# RECORDS PROVIDED
━━━━━━
(* ===== verification/Frame.v ===== *)
(** frame.go and the Config of codec.go: headers, frames, their validation and
    construction. *)

From S2P Require Import Prelude Errors BigEndian.

Definition HeaderSize : Z := 28.
Definition DefaultMaxFrameBytes : Z := 4 * 1024 * 1024.

Definition FlagRequest : Z := Z.shiftl 1 0.
Definition FlagResponse : Z := Z.shiftl 1 1.
Definition FlagEvent : Z := Z.shiftl 1 2.

Definition knownFlags : Z := Z.lor (Z.lor FlagRequest FlagResponse) FlagEvent.

(** [Header]: each field is an unsigned integer of the width given by
    [header_wf]. *)
Record Header := mkHeader {
  PayloadLength : Z;  (* uint32 *)
  Version : Z;        (* uint16 *)
  MessageType : Z;    (* uint16 *)
  Flags : Z;          (* uint32 *)
  CorrelationID : Z;  (* uint64 *)
  StreamID : Z;       (* uint64 *)
}.

Record Frame := mkFrame {
  FHeader : Header;
  Payload : list byte;
}.

#[export] Instance Header_eq_dec : EqDecision Header.
Proof. solve_decision. Defined.
#[export] Instance Frame_eq_dec : EqDecision Frame.
Proof. solve_decision. Defined.

Definition zeroHeader : Header := mkHeader 0 0 0 0 0 0.
#[export] Instance Header_inhabited : Inhabited Header := populate zeroHeader.
#[export] Instance Frame_inhabited : Inhabited Frame := populate (mkFrame zeroHeader []).

(** The typing of the fields: every value is in the range of its Go type. *)
Definition header_wf (h : Header) : Prop :=
  fits_u 32 (PayloadLength h) /\ fits_u 16 (Version h) /\ fits_u 16 (MessageType h) /\
  fits_u 32 (Flags h) /\ fits_u 64 (CorrelationID h) /\ fits_u 64 (StreamID h).

Definition set_PayloadLength (n : Z) (h : Header) : Header :=
  mkHeader n (Version h) (MessageType h) (Flags h) (CorrelationID h) (StreamID h).
Definition set_CorrelationID (c : Z) (h : Header) : Header :=
  mkHeader (PayloadLength h) (Version h) (MessageType h) (Flags h) c (StreamID h).
Definition set_FHeader (h : Header) (f : Frame) : Frame := mkFrame h (Payload f).

(** [Config] (codec.go). [WriteQueue] and [MaxFrameBytes] are Go [int]s; the
    application validator is a nilable function. *)
Record Config := mkConfig {
  MinVersion : Z;
  MaxVersion : Z;
  MaxFrameBytes : Z;
  WriteQueue : Z;
  cValidate : option (Frame -> option error);
}.

Definition DefaultConfig : Config := mkConfig 1 1 DefaultMaxFrameBytes 64 None.

(** [Config.withDefaults] *)
Definition withDefaults (c : Config) : Config :=
  let minv := if MinVersion c =? 0 then 1 else MinVersion c in
  let maxv := if MaxVersion c =? 0 then minv else MaxVersion c in
  let maxf := if MaxFrameBytes c <=? 0 then DefaultMaxFrameBytes else MaxFrameBytes c in
  let wq := if WriteQueue c <? 0 then 0 else WriteQueue c in
  mkConfig minv maxv maxf wq (cValidate c).

(** [classCount]: how many of the three class bits are set. *)
Definition classCount (flags : Z) : Z :=
  foldl (fun count flag => if negb (Z.land flags flag =? 0) then count + 1 else count)
    0 [FlagRequest; FlagResponse; FlagEvent].

(** [Header.validate]; [None] is the nil error. *)
Definition header_validate (h : Header) (config : Config) : option error :=
  if u64 (MaxFrameBytes config) <? u64 (PayloadLength h) then
    Some (Wrap ErrFrameTooLarge [PayloadLength h])
  else if (Version h <? MinVersion config) || (MaxVersion config <? Version h) then
    Some (Wrap ErrUnsupportedVersion [Version h])
  else if MessageType h =? 0 then Some ErrInvalidMessageType
  else if negb (Z.ldiff (Flags h) knownFlags =? 0) || negb (classCount (Flags h) =? 1) then
    Some (Wrap ErrInvalidFlags [Flags h])
  else if negb (Z.land (Flags h) (Z.lor FlagRequest FlagResponse) =? 0) &&
          (CorrelationID h =? 0) then Some ErrInvalidCorrelation
  else if (Flags h =? FlagEvent) && negb (CorrelationID h =? 0) then
    Some ErrInvalidCorrelation
  else None.

(** [Frame.Validate] *)
Definition Validate (f : Frame) (config0 : Config) : option error :=
  let config := withDefaults config0 in
  if (MaxFrameBytes config <? len (Payload f)) || (MaxUint32 <? u64 (len (Payload f))) then
    Some (Wrap ErrFrameTooLarge [len (Payload f)])
  else match header_validate (FHeader f) config with
  | Some err => Some err
  | None =>
      if negb (u32 (len (Payload f)) =? PayloadLength (FHeader f)) then
        Some (Wrap ErrInvalidFrameLength [PayloadLength (FHeader f); len (Payload f)])
      else match cValidate config with
      | Some validate => validate f
      | None => None
      end
  end.

(** [lenLimit] *)
Definition lenLimit (payload : list byte) : Config :=
  let limit := if len payload =? 0 then 1 else len payload in
  mkConfig 1 MaxUint16 limit 0 None.

(** [newFrame]: the Go pair (Frame, error). *)
Definition newFrame (header : Header) (payload : list byte) : Frame + error :=
  if MaxUint32 <? u64 (len payload) then inr ErrFrameTooLarge
  else
    let frame := mkFrame (set_PayloadLength (u32 (len payload)) header) payload in
    match Validate frame (lenLimit payload) with
    | Some err => inr err
    | None => inl frame
    end.

(** [NewFrame] copies the payload, [NewOwnedFrame] does not; their values are
    those of [newFrame]. *)
Definition NewFrame (header : Header) (payload : list byte) : Frame + error :=
  newFrame header ([] ++ payload).
Definition NewOwnedFrame (header : Header) (payload : list byte) : Frame + error :=
  newFrame header payload.

(** [Frame.Clone] *)
Definition Clone (f : Frame) : Frame := mkFrame (FHeader f) ([] ++ Payload f).

Lemma Clone_id f : Clone f = f.
Proof. by destruct f. Qed.

(** ** Properties *)

(** What a valid header is, in terms of the fields. *)
Definition header_ok (h : Header) (config : Config) : Prop :=
  PayloadLength h <= MaxFrameBytes config /\
  MinVersion config <= Version h <= MaxVersion config /\
  MessageType h <> 0 /\
  ((Flags h = FlagRequest \/ Flags h = FlagResponse) /\ CorrelationID h <> 0 \/
   Flags h = FlagEvent /\ CorrelationID h = 0).

Lemma known_small flags : 0 <= flags -> Z.ldiff flags knownFlags = 0 -> flags < 8.
Proof.
  intros Hp Hl. change knownFlags with (Z.ones 3) in Hl.
  rewrite Z.ldiff_ones_r in Hl by lia.
  apply Z.shiftl_eq_0_iff in Hl; [|lia].
  rewrite Z.shiftr_div_pow2 in Hl by lia.
  pose proof (Z.div_mod flags (2 ^ 3) ltac:(lia)).
  pose proof (Z.mod_pos_bound flags (2 ^ 3) ltac:(lia)). lia.
Qed.

(** The flag tests accept exactly the three class constants. *)
Lemma class_flags flags :
  0 <= flags ->
  negb (Z.ldiff flags knownFlags =? 0) || negb (classCount flags =? 1) = false <->
  flags = FlagRequest \/ flags = FlagResponse \/ flags = FlagEvent.
Proof.
  intros Hp. split.
  - intros H. reflect_bools.
    match goal with H : Z.ldiff _ _ = 0 |- _ => pose proof (known_small _ Hp H) end.
    assert (flags = 0 \/ flags = 1 \/ flags = 2 \/ flags = 3 \/ flags = 4 \/
            flags = 5 \/ flags = 6 \/ flags = 7) as Hc by lia.
    destruct Hc as [->|[->|[->|[->|[->|[->|[->| ->]]]]]]]; cbn in *; (discriminate || tauto).
  - by intros [->|[->| ->]].
Qed.

Lemma header_validate_ok h config :
  header_wf h -> fits_u 63 (MaxFrameBytes config) ->
  header_validate h config = None <-> header_ok h config.
Proof.
  intros Hwf Hm. destruct Hwf as (Hl & _ & _ & Hf & _). unfold fits_u in *.
  unfold header_validate, header_ok.
  rewrite (uwrap_small 64 (MaxFrameBytes config)) by (unfold fits_u; lia).
  rewrite (uwrap_small 64 (PayloadLength h)) by (unfold fits_u; lia).
  pose proof (class_flags (Flags h) ltac:(lia)) as Hcf.
  destruct (_ || negb (classCount _ =? 1)) eqn:Ecl.
  - split; [repeat case_match; discriminate|].
    intros (_ & _ & _ & Hcl). exfalso.
    assert (true = false) by (apply Hcf; tauto). discriminate.
  - destruct (proj1 Hcf eq_refl) as [E|[E|E]]; rewrite E; cbn;
      destruct (Z.ltb_spec (MaxFrameBytes config) (PayloadLength h));
      destruct (Z.ltb_spec (Version h) (MinVersion config));
      destruct (Z.ltb_spec (MaxVersion config) (Version h));
      destruct (Z.eqb_spec (MessageType h) 0);
      destruct (Z.eqb_spec (CorrelationID h) 0); cbn;
      change FlagRequest with 1; change FlagResponse with 2; change FlagEvent with 4; cbn;
      (split; [intros; first [discriminate|lia]|intros; first [lia|reflexivity]]).
Qed.

Definition config_wf (c : Config) : Prop :=
  fits_u 16 (MinVersion c) /\ fits_u 16 (MaxVersion c) /\ MaxFrameBytes c <= MaxInt.

Lemma withDefaults_idemp c : withDefaults (withDefaults c) = withDefaults c.
Proof.
  unfold withDefaults; cbn. destruct c as [a b m w v]; cbn.
  destruct (Z.eqb_spec a 0), (Z.eqb_spec b 0), (Z.leb_spec m 0), (Z.ltb_spec w 0); cbn;
    repeat (rewrite (proj2 (Z.eqb_neq _ _)) by lia);
    repeat (rewrite (proj2 (Z.leb_gt _ _)) by (lia || reflexivity));
    repeat (rewrite (proj2 (Z.ltb_ge _ _)) by lia); reflexivity.
Qed.

Lemma withDefaults_MaxFrameBytes c :
  config_wf c -> 0 < MaxFrameBytes (withDefaults c) <= MaxInt.
Proof.
  intros (_ & _ & Hm). unfold withDefaults; cbn.
  destruct (Z.leb_spec (MaxFrameBytes c) 0); [by vm_compute|lia].
Qed.

(** A valid frame, in terms of the fields: a valid header whose length field is
    the payload's length, accepted by the application validator. *)
Definition frame_ok (f : Frame) (config : Config) : Prop :=
  len (Payload f) <= MaxFrameBytes config /\
  header_ok (FHeader f) config /\
  PayloadLength (FHeader f) = len (Payload f) /\
  (forall v, cValidate config = Some v -> v f = None).

Lemma len_u64 {A} (l : list A) m : len l <= m -> m <= MaxInt -> u64 (len l) = len l.
Proof. intros. apply uwrap_small. pose proof (len_nonneg l). unfold fits_u, MaxInt in *. lia. Qed.

Lemma Validate_ok f config :
  header_wf (FHeader f) -> config_wf config ->
  Validate f config = None <-> frame_ok f (withDefaults config).
Proof.
  intros Hwf Hc. pose proof (withDefaults_MaxFrameBytes _ Hc) as Hm.
  unfold Validate, frame_ok. set (c := withDefaults config) in *.
  pose proof (len_nonneg (Payload f)).
  pose proof (header_validate_ok (FHeader f) c Hwf ltac:(unfold fits_u, MaxInt in *; lia)) as Hh.
  destruct Hwf as (Hpl & _). unfold fits_u in Hpl.
  destruct (Z.ltb_spec (MaxFrameBytes c) (len (Payload f))) as [|Hle]; cbn [orb].
  { split; [discriminate|lia]. }
  rewrite (len_u64 _ _ Hle) by lia.
  destruct (Z.ltb_spec MaxUint32 (len (Payload f))).
  { split; [discriminate|]. intros (_ & (_ & _) & He & _). unfold MaxUint32 in *. lia. }
  rewrite uwrap_small by (unfold fits_u, MaxUint32 in *; lia).
  destruct (header_validate (FHeader f) c) as [err|].
  { split; [discriminate|]. intros (_ & Hok & _). apply Hh in Hok. discriminate. }
  assert (header_ok (FHeader f) c) by (by apply Hh).
  destruct (Z.eqb_spec (len (Payload f)) (PayloadLength (FHeader f))); cbn [negb].
  2: { split; [discriminate|lia]. }
  destruct (cValidate c) as [v|]; split.
  - intros Hv. repeat split; try (done || lia || apply H1). by intros v' [= <-].
  - intros (_ & _ & _ & Hv). by apply Hv.
  - intros _. repeat split; try (done || lia || apply H1).
  - done.
Qed.

Lemma newFrame_header header payload f :
  newFrame header payload = inl f ->
  FHeader f = set_PayloadLength (u32 (len payload)) header /\ Payload f = payload.
Proof. unfold newFrame. intros. repeat case_match; simplify_eq. done. Qed.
━━━━━━
# PROBLEM REQUIREMENTS
Send back the lines of the records word for word, from the very first through the line containing "FHeader : Header;".

# SOLUTION FOR THIS EXERCISE
(* ===== verification/Frame.v ===== *)
(** frame.go and the Config of codec.go: headers, frames, their validation and
    construction. *)

From S2P Require Import Prelude Errors BigEndian.

Definition HeaderSize : Z := 28.
Definition DefaultMaxFrameBytes : Z := 4 * 1024 * 1024.

Definition FlagRequest : Z := Z.shiftl 1 0.
Definition FlagResponse : Z := Z.shiftl 1 1.
Definition FlagEvent : Z := Z.shiftl 1 2.

Definition knownFlags : Z := Z.lor (Z.lor FlagRequest FlagResponse) FlagEvent.

(** [Header]: each field is an unsigned integer of the width given by
    [header_wf]. *)
Record Header := mkHeader {
  PayloadLength : Z;  (* uint32 *)
  Version : Z;        (* uint16 *)
  MessageType : Z;    (* uint16 *)
  Flags : Z;          (* uint32 *)
  CorrelationID : Z;  (* uint64 *)
  StreamID : Z;       (* uint64 *)
}.

Record Frame := mkFrame {
  FHeader : Header;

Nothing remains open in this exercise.